(** ** Decoding an encoding *)

Lemma be4_bytes a b c d : byte a -> byte b -> byte c -> byte d -> be_bytes (be4 a b c d) = [a; b; c; d].
Proof. unfold byte. intros. unfold be_bytes, be4. f_equal; [dlia|f_equal; [dlia|f_equal; [dlia|f_equal; dlia]]]. Qed.

Lemma decode_enc4 v l :
  0 <= v < 2 ^ 32 -> decode (enc4 v ++ l) = (be_bytes v ++ (decode l).1, (decode l).2).
Proof.
  intros Hv. unfold enc4. cbn [map app decode].
  rewrite !isdigit85_digit by dlia. cbn [andb]. destruct (decode l) as [r ok]. cbn [fst snd].
  unfold group_value. rewrite !(fun v H => proj1 (digit_ok v H)) by dlia. do 3 f_equal. dlia.
Qed.

Lemma padded_cons4 a b c d l : padded (a :: b :: c :: d :: l) = a :: b :: c :: d :: padded l.
Proof.
  unfold padded. cbn [length app]. do 7 f_equal.
  replace (- Z.of_nat (S (S (S (S (length l)))))) with (- Z.of_nat (length l) + (-1) * 4) by lia.
  by rewrite Z.mod_add by lia.
Qed.

(** Induction on a list by four elements at a time. *)
Lemma list_ind4 (P : list Z -> Prop) :
  P [] -> (forall a, P [a]) -> (forall a b, P [a; b]) -> (forall a b c, P [a; b; c]) ->
  (forall a b c d l, P l -> P (a :: b :: c :: d :: l)) -> forall l, P l.
Proof.
  intros H0 H1 H2 H3 H4. fix IH 1.
  intros [|a [|b [|c [|d l]]]]; [exact H0|apply H1|apply H2|apply H3|apply H4, IH].
Qed.

Lemma decode_encode l : Forall byte l -> decode (encode l) = (padded l, true).
Proof.
  assert (byte 0) as B0 by (unfold byte; lia).
  assert (forall a b c d, byte a -> byte b -> byte c -> byte d -> 0 <= be4 a b c d < 2 ^ 32) as Hr
    by (unfold byte, be4; intros; pow_norm; lia).
  induction l as [|a|a b|a b c|a b c d l IH] using list_ind4; rewrite ?Forall_cons; [done|..]; intros HF.
  1-3: cbn [encode]; rewrite <- (app_nil_r (enc4 _)), decode_enc4 by (apply Hr; tauto);
       rewrite be4_bytes by tauto; reflexivity.
  cbn [encode]. rewrite decode_enc4 by (apply Hr; tauto). rewrite IH, be4_bytes by tauto.
  by rewrite padded_cons4.
Qed.

Lemma encode_chars l : Forall byte l -> Forall (fun c => 0 < c < 256) (encode l).
Proof.
  assert (byte 0) as B0 by (unfold byte; lia).
  assert (forall a b c d, byte a -> byte b -> byte c -> byte d -> 0 <= be4 a b c d < 2 ^ 32) as Hr
    by (unfold byte, be4; intros; pow_norm; lia).
  induction l as [|a|a b|a b c|a b c d l IH] using list_ind4; rewrite ?Forall_cons; intros HF; cbn [encode].
  1: apply List.Forall_nil.
  1-3: apply enc4_char, Hr; tauto.
  apply Forall_app. split; [apply enc4_char, Hr; tauto|apply IH; tauto].
Qed.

###

▶ **EXERCISE BRIEF**
In the listing above, transcribe exactly everything from the line containing "intros H0 H1 H2 H3 H4. fix IH 1." down to the line containing "cbn [encode]. rewrite", including both and nothing more.

▶ **ANSWER SECTION**
  intros H0 H1 H2 H3 H4. fix IH 1.
  intros [|a [|b [|c [|d l]]]]; [exact H0|apply H1|apply H2|apply H3|apply H4, IH].
Qed.

Lemma decode_encode l : Forall byte l -> decode (encode l) = (padded l, true).
Proof.
  assert (byte 0) as B0 by (unfold byte; lia).
  assert (forall a b c d, byte a -> byte b -> byte c -> byte d -> 0 <= be4 a b c d < 2 ^ 32) as Hr
    by (unfold byte, be4; intros; pow_norm; lia).
  induction l as [|a|a b|a b c|a b c d l IH] using list_ind4; rewrite ?Forall_cons; [done|..]; intros HF.
  1-3: cbn [encode]; rewrite <- (app_nil_r (enc4 _)), decode_enc4 by (apply Hr; tauto);
       rewrite be4_bytes by tauto; reflexivity.
  cbn [encode]. rewrite decode_enc4 by (apply Hr; tauto). rewrite IH, be4_bytes by tauto.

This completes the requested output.